[Stored records]
(** After one run of msg1_w.c the reader takes both messages, unchanged and in the order
    type 2, type 5, and then waits for ever for a second message of type 2: it never
    ends with success. *)
Theorem msg1_one_writer argv0 fuel pid m s : nsteps (istep (programs argv0 (S fuel)) pid) m (start None) s ->
  (m <= 14)%nat /\
  received s `prefix_of` take 2 expected /\ ended 0 s <> Some (Exited 0) /\
  (stuck (programs argv0 (S fuel)) pid s -> ended 1 s = Some (Exited 0) -> ended 0 s = None ->
     received s = take 2 expected /\ objs (ikern s) = [OMq []]).
Proof.
  intros Hm. destruct (explore_all _ _ _ _ _ _ _ (alone_explored argv0 fuel pid) Hm) as [Hn H]. split; [lia|exact H].
Qed.

Definition again_correct (argv0 : string) (fuel : nat) (pid : nat -> Z) (s : istate) : Prop :=
  received s `prefix_of` expected /\
  (ended 0 s = Some (Exited 0) -> received s = expected) /\
  (stuck (programs argv0 (S fuel)) pid s -> ended 1 s = Some (Exited 0) ->
     ended 0 s = Some (Exited 0) /\ objs (ikern s) = [OMq [(5, bytes_of text5)]] \/ ended 0 s = Some (Exited 1)).

#[export] Instance again_dec argv0 fuel pid s : Decision (again_correct argv0 fuel pid s).
Proof. unfold again_correct. apply _. Defined.

Lemma again_explored argv0 fuel pid :
  explore (programs argv0 (S fuel)) pid (fun s => bool_decide (again_correct argv0 fuel pid s)) 20 [start (Some sent)] = true.
Proof. vm_compute. reflexivity. Qed.

(** Messages by type.  On a queue that an earlier run of msg1_w.c filled, with the writer
    running again at the same time, and in every schedule whichever calls fail: the
    reader receives the first message of all, then the first of type 5, then the first
    ten bytes of the next one of type 2, unchanged, and nothing else; once the writer has
    sent its messages the reader ends, with success unless it could not open the
    queue, and what is left on the queue is the other message of type 5. *)
Theorem msg1_by_type argv0 fuel pid m s : nsteps (istep (programs argv0 (S fuel)) pid) m (start (Some sent)) s ->
  (m <= 19)%nat /\
  received s `prefix_of` expected /\
  (ended 0 s = Some (Exited 0) -> received s = expected) /\
  (stuck (programs argv0 (S fuel)) pid s -> ended 1 s = Some (Exited 0) ->
     ended 0 s = Some (Exited 0) /\ objs (ikern s) = [OMq [(5, bytes_of text5)]] \/ ended 0 s = Some (Exited 1)).
Proof.
  intros Hm. destruct (explore_all _ _ _ _ _ _ _ (again_explored argv0 fuel pid) Hm) as [Hn H]. split; [lia|exact H].
Qed.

WHAT THE TASK ASKS>
Write out, exactly as shown, only the lines running from the one that contains "(again_explored argv0 fuel" to the last line above.

OUTPUT FOR THIS EXERCISE>
  intros Hm. destruct (explore_all _ _ _ _ _ _ _ (again_explored argv0 fuel pid) Hm) as [Hn H]. split; [lia|exact H].
Qed.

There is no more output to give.